Supplied information:
(* ===== verification/Types.v ===== *)
(** The value types of the MQTT wire format: rust-mqtt/src/utils/types.rs.

    A string slice is its byte list, with the declared length [len] kept
    beside it as in the source: the two agree in a value the client builds or
    decodes ([wf] of each type), and nothing in the code enforces it. *)
From S2P Require Import Prelude.
From S2P Require Import Utf8.

Inductive BufferError : Type :=
| Utf8Error
| InsufficientBufferSize
| VariableByteIntegerError
| IdNotFound
| EncodingError
| DecodingError
| PacketTypeMismatch
| WrongPacketToDecode
| WrongPacketToEncode
| PropertyNotFound.

#[export] Instance BufferError_eq_dec : EqDecision BufferError.
Proof. solve_decision. Defined.

(** [EncodedString]: UTF-8 text with a 16-bit length. *)
Module EncodedString.
Record t : Type := mk { string : list Z; len : Z }.

Definition new : t := mk [] 0.

Definition encoded_len `{Profile} {E} (s : t) : outcome E Z := len s +u16 2.

(** What the string setters of the client build:
    [string = s; len = s.len() as u16]. *)
Definition of_str (s : list Z) : t := mk s (wrap 16 (zlen s)).

Definition wf (s : t) : Prop :=
  len s = zlen (string s) /\ len s < 2 ^ 16 /\ bytes_ok (string s)
  /\ valid_utf8 (string s) = true.

Definition bytes (s : t) : list Z := be_bytes 2 (len s) ++ string s.
End EncodedString.

(** [BinaryData]: bytes with a 16-bit length. *)
Module BinaryData.
Record t : Type := mk { bin : list Z; len : Z }.

Definition new : t := mk [0] 0.

Definition encoded_len `{Profile} {E} (d : t) : outcome E Z := len d +u16 2.

Definition of_bytes (b : list Z) : t := mk b (wrap 16 (zlen b)).

Definition wf (d : t) : Prop :=
  len d = zlen (bin d) /\ len d < 2 ^ 16 /\ bytes_ok (bin d).

Definition bytes (d : t) : list Z := be_bytes 2 (len d) ++ bin d.
End BinaryData.

(** [StringPair]: a name and a value. *)
Module StringPair.
Record t : Type := mk { name : EncodedString.t; value : EncodedString.t }.

Definition new : t := mk EncodedString.new EncodedString.new.

Definition encoded_len `{Profile} {E} (p : t) : outcome E Z :=
  n ← EncodedString.encoded_len (name p);
  v ← EncodedString.encoded_len (value p);
  n +u16 v.

Definition wf (p : t) : Prop :=
  EncodedString.wf (name p) /\ EncodedString.wf (value p).

Definition bytes (p : t) : list Z :=
  EncodedString.bytes (name p) ++ EncodedString.bytes (value p).
End StringPair.

(** [TopicFilter]: a topic with its subscription options byte. *)
Module TopicFilter.
Record t : Type := mk { filter : EncodedString.t; sub_options : Z }.

Definition new : t := mk EncodedString.new 0.

Definition encoded_len `{Profile} {E} (f : t) : outcome E Z :=
  EncodedString.len (filter f) +u16 3.

Definition wf (f : t) : Prop :=
  EncodedString.wf (filter f) /\ byte_ok (sub_options f).

(** The wire form in SUBSCRIBE ([sub = true]) and in UNSUBSCRIBE. *)
Definition bytes (sub : bool) (f : t) : list Z :=
  EncodedString.bytes (filter f) ++ (if sub then [sub_options f] else []).
End TopicFilter.

Lemma BinaryData_of_bytes_wf b :
  zlen b < 2 ^ 16 -> bytes_ok b -> BinaryData.wf (BinaryData.of_bytes b).
Proof.
  intros Hl Hb. pose proof (zlen_nonneg b).
  unfold BinaryData.wf, BinaryData.of_bytes; cbn [BinaryData.bin BinaryData.len].
  rewrite wrap_small by lia. by repeat split.
Qed.

Lemma EncodedString_of_str_wf s :
  zlen s < 2 ^ 16 -> bytes_ok s -> valid_utf8 s = true ->
  EncodedString.wf (EncodedString.of_str s).
Proof.
  intros Hl Hb Hu. pose proof (zlen_nonneg s).
  repeat split; cbn; rewrite ?wrap_small by lia; auto.
Qed.

Lemma EncodedString_len_range s :
  EncodedString.wf s -> 0 <= EncodedString.len s < 2 ^ 16.
Proof. intros (H1 & H2 & _). pose proof (zlen_nonneg (EncodedString.string s)). lia. Qed.

Lemma BinaryData_len_range d :
  BinaryData.wf d -> 0 <= BinaryData.len d < 2 ^ 16.
Proof. intros (H1 & H2 & _). pose proof (zlen_nonneg (BinaryData.bin d)). lia. Qed.

Lemma zlen_EncodedString_bytes s :
  EncodedString.wf s -> zlen (EncodedString.bytes s) = EncodedString.len s + 2.
Proof. intros (H1 & _). unfold EncodedString.bytes. zlen. lia. Qed.

Lemma zlen_BinaryData_bytes d :
  BinaryData.wf d -> zlen (BinaryData.bytes d) = BinaryData.len d + 2.
Proof. intros (H1 & _). unfold BinaryData.bytes. zlen. lia. Qed.

Lemma zlen_TopicFilter_bytes sub f :
  TopicFilter.wf f ->
  zlen (TopicFilter.bytes sub f) =
  EncodedString.len (TopicFilter.filter f) + 2 + (if sub then 1 else 0).
Proof.
  intros [Hf _]. unfold TopicFilter.bytes. rewrite zlen_app.
  rewrite zlen_EncodedString_bytes by done. by destruct sub.
Qed.

Lemma EncodedString_new_wf : EncodedString.wf EncodedString.new.
Proof. repeat split; cbn; auto; constructor. Qed.
#[export] Hint Resolve EncodedString_new_wf : core.

Lemma EncodedString_bytes_ok s : EncodedString.wf s -> bytes_ok (EncodedString.bytes s).
Proof. intros (_ & _ & Hb & _). unfold EncodedString.bytes. by auto with bytes. Qed.

Lemma BinaryData_bytes_ok d : BinaryData.wf d -> bytes_ok (BinaryData.bytes d).
Proof. intros (_ & _ & Hb). unfold BinaryData.bytes. by auto with bytes. Qed.

Lemma StringPair_bytes_ok p : StringPair.wf p -> bytes_ok (StringPair.bytes p).
Proof.
  intros [Hn Hv]. unfold StringPair.bytes.
  apply bytes_ok_app; by apply EncodedString_bytes_ok.
Qed.
#[export] Hint Resolve EncodedString_bytes_ok BinaryData_bytes_ok StringPair_bytes_ok : bytes.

Problem description: The lines above, starting at the one with "(** [BinaryData]: bytes" and ending at the one with "Definition of_bytes (b", are the only ones to return, exactly as written.

Task output:
(** [BinaryData]: bytes with a 16-bit length. *)
Module BinaryData.
Record t : Type := mk { bin : list Z; len : Z }.

Definition new : t := mk [0] 0.

Definition encoded_len `{Profile} {E} (d : t) : outcome E Z := len d +u16 2.

Definition of_bytes (b : list Z) : t := mk b (wrap 16 (zlen b)).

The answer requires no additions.